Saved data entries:
*** Begin section ***

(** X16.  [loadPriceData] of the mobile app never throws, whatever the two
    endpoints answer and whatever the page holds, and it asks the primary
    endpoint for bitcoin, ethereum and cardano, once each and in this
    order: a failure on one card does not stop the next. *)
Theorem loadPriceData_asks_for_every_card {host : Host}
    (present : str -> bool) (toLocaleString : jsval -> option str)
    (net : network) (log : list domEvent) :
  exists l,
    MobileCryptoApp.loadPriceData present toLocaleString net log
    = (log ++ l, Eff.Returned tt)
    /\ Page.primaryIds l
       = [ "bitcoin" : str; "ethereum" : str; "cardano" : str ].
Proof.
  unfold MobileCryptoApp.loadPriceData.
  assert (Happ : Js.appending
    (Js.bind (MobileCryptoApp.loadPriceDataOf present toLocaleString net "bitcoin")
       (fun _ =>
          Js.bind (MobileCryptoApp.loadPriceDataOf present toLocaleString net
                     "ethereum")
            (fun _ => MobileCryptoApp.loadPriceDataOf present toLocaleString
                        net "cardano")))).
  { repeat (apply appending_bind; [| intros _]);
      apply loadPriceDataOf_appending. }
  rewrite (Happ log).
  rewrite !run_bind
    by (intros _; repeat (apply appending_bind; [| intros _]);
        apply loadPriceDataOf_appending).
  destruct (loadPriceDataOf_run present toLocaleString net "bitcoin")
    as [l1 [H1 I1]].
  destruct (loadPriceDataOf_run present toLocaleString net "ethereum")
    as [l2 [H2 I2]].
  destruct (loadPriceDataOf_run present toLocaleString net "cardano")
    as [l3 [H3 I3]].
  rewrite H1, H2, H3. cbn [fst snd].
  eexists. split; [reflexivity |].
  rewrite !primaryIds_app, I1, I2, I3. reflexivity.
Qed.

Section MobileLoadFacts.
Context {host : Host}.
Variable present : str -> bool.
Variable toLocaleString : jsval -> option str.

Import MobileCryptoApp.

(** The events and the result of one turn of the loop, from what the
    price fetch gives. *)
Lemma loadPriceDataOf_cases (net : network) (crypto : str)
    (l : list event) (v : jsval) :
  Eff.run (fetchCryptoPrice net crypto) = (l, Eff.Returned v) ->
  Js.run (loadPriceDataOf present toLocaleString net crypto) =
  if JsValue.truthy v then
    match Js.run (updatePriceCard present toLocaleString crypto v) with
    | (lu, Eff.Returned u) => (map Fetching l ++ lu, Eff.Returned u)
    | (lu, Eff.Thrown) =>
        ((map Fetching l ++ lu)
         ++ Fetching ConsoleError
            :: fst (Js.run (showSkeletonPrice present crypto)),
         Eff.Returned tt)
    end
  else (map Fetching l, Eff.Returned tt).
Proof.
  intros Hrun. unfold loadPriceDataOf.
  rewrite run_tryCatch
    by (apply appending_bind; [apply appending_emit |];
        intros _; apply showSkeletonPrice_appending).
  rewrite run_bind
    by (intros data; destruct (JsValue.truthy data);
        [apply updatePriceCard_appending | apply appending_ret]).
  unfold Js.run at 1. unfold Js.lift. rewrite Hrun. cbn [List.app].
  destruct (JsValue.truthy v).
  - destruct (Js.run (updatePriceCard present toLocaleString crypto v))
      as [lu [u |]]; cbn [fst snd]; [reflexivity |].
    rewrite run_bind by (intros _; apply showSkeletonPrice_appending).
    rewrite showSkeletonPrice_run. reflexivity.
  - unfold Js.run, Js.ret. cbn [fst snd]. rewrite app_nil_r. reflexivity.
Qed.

*** End section ***

• Instructions to follow
Copy each line of the records that contains the word "bool".

• Response
    (present : str -> bool) (toLocaleString : jsval -> option str)
Variable present : str -> bool.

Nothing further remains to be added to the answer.